_What to do_.
Each line of the data below containing "Hend" needs to be listed.

Stored items

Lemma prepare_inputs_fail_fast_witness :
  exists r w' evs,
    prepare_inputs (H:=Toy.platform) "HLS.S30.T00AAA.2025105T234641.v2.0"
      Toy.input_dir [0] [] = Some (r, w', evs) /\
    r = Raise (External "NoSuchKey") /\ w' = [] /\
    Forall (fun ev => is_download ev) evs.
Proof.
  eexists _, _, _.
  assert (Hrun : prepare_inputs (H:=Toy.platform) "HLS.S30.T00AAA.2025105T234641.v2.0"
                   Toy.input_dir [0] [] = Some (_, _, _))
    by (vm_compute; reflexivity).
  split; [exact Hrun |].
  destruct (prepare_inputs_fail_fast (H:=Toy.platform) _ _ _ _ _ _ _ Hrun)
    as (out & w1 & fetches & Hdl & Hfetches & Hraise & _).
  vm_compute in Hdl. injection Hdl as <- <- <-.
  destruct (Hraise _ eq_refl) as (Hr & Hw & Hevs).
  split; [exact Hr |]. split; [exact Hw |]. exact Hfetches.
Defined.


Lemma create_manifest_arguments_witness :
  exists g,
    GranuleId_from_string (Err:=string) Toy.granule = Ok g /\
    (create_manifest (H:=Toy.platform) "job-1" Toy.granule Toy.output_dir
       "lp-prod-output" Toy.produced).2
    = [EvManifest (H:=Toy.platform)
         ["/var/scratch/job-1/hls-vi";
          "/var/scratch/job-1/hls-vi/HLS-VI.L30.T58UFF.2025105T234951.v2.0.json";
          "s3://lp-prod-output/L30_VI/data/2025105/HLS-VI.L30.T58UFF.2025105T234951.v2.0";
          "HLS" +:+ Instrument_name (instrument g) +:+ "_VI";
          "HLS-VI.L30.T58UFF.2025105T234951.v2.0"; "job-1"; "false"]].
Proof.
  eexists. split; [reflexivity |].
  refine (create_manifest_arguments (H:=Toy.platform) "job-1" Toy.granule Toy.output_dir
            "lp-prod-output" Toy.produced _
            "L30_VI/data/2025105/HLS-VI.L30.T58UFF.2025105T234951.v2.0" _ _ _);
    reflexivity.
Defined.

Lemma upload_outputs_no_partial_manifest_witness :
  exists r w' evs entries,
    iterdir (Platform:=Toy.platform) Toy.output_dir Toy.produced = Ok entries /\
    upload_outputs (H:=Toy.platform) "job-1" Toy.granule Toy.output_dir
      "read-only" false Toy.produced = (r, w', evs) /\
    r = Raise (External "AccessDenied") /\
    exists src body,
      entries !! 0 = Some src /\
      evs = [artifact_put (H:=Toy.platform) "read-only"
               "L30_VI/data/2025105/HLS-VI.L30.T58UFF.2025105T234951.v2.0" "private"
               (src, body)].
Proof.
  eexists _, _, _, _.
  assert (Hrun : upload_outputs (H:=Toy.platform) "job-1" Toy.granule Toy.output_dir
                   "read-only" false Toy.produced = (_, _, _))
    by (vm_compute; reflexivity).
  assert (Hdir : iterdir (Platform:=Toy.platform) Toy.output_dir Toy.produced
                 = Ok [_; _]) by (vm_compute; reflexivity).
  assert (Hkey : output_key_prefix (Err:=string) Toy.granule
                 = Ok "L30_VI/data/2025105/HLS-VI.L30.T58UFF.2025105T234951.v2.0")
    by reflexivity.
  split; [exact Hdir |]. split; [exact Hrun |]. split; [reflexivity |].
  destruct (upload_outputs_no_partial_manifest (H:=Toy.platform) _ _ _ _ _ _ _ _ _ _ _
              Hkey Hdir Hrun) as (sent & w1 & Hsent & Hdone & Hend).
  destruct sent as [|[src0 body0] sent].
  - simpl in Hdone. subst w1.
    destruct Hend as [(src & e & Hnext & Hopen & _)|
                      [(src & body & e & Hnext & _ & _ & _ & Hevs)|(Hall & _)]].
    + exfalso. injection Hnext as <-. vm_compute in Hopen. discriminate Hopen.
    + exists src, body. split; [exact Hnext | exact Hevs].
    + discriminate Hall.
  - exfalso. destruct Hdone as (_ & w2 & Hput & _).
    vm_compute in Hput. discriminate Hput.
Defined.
==
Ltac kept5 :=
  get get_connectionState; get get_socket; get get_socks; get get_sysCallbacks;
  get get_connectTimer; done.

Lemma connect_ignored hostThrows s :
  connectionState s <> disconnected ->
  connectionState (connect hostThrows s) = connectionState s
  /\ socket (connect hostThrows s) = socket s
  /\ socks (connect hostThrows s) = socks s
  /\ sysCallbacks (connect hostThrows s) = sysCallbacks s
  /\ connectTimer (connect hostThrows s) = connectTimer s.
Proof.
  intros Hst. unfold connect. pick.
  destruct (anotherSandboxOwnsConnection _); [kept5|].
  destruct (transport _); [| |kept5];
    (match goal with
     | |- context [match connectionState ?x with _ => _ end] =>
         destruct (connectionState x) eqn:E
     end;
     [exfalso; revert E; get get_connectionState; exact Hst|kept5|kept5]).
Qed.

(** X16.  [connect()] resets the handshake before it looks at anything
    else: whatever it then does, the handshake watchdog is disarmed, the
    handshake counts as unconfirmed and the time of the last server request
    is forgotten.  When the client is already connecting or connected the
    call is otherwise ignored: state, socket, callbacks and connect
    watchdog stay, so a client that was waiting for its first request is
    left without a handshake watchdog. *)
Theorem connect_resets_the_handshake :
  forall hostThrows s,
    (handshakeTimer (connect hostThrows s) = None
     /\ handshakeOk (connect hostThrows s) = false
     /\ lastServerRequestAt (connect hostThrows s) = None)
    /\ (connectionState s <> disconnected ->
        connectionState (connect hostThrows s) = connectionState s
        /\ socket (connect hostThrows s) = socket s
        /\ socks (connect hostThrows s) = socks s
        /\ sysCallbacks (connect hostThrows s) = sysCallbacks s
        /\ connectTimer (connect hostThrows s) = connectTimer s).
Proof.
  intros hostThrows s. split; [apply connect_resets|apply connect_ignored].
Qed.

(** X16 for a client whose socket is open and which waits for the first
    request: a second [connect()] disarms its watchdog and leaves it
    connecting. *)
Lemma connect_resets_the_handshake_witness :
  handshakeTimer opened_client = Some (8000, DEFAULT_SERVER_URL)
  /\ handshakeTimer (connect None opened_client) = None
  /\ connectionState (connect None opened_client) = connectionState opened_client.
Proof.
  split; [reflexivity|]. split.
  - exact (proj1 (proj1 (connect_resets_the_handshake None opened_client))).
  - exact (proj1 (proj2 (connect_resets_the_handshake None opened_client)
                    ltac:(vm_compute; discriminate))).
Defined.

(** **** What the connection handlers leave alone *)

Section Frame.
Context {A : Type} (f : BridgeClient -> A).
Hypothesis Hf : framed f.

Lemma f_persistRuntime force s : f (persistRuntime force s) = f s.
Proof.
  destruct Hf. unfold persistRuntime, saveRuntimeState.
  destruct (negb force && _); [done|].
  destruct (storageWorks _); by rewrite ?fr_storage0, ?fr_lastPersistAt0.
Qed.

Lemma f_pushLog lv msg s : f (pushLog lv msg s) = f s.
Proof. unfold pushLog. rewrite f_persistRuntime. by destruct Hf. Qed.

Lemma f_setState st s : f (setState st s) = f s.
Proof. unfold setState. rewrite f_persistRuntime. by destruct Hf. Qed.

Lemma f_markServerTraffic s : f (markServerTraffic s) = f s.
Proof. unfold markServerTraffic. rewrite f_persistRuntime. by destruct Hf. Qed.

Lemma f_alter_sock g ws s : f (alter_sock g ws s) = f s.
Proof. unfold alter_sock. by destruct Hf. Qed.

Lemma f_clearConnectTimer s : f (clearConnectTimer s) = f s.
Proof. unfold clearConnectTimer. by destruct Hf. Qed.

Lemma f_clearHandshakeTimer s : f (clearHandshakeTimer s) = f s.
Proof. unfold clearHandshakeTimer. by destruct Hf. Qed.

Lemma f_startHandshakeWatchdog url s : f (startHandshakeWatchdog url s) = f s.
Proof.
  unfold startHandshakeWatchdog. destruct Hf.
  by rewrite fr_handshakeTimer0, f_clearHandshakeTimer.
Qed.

_Expected answer_.
              Hkey Hdir Hrun) as (sent & w1 & Hsent & Hdone & Hend).
    destruct Hend as [(src & e & Hnext & Hopen & _)|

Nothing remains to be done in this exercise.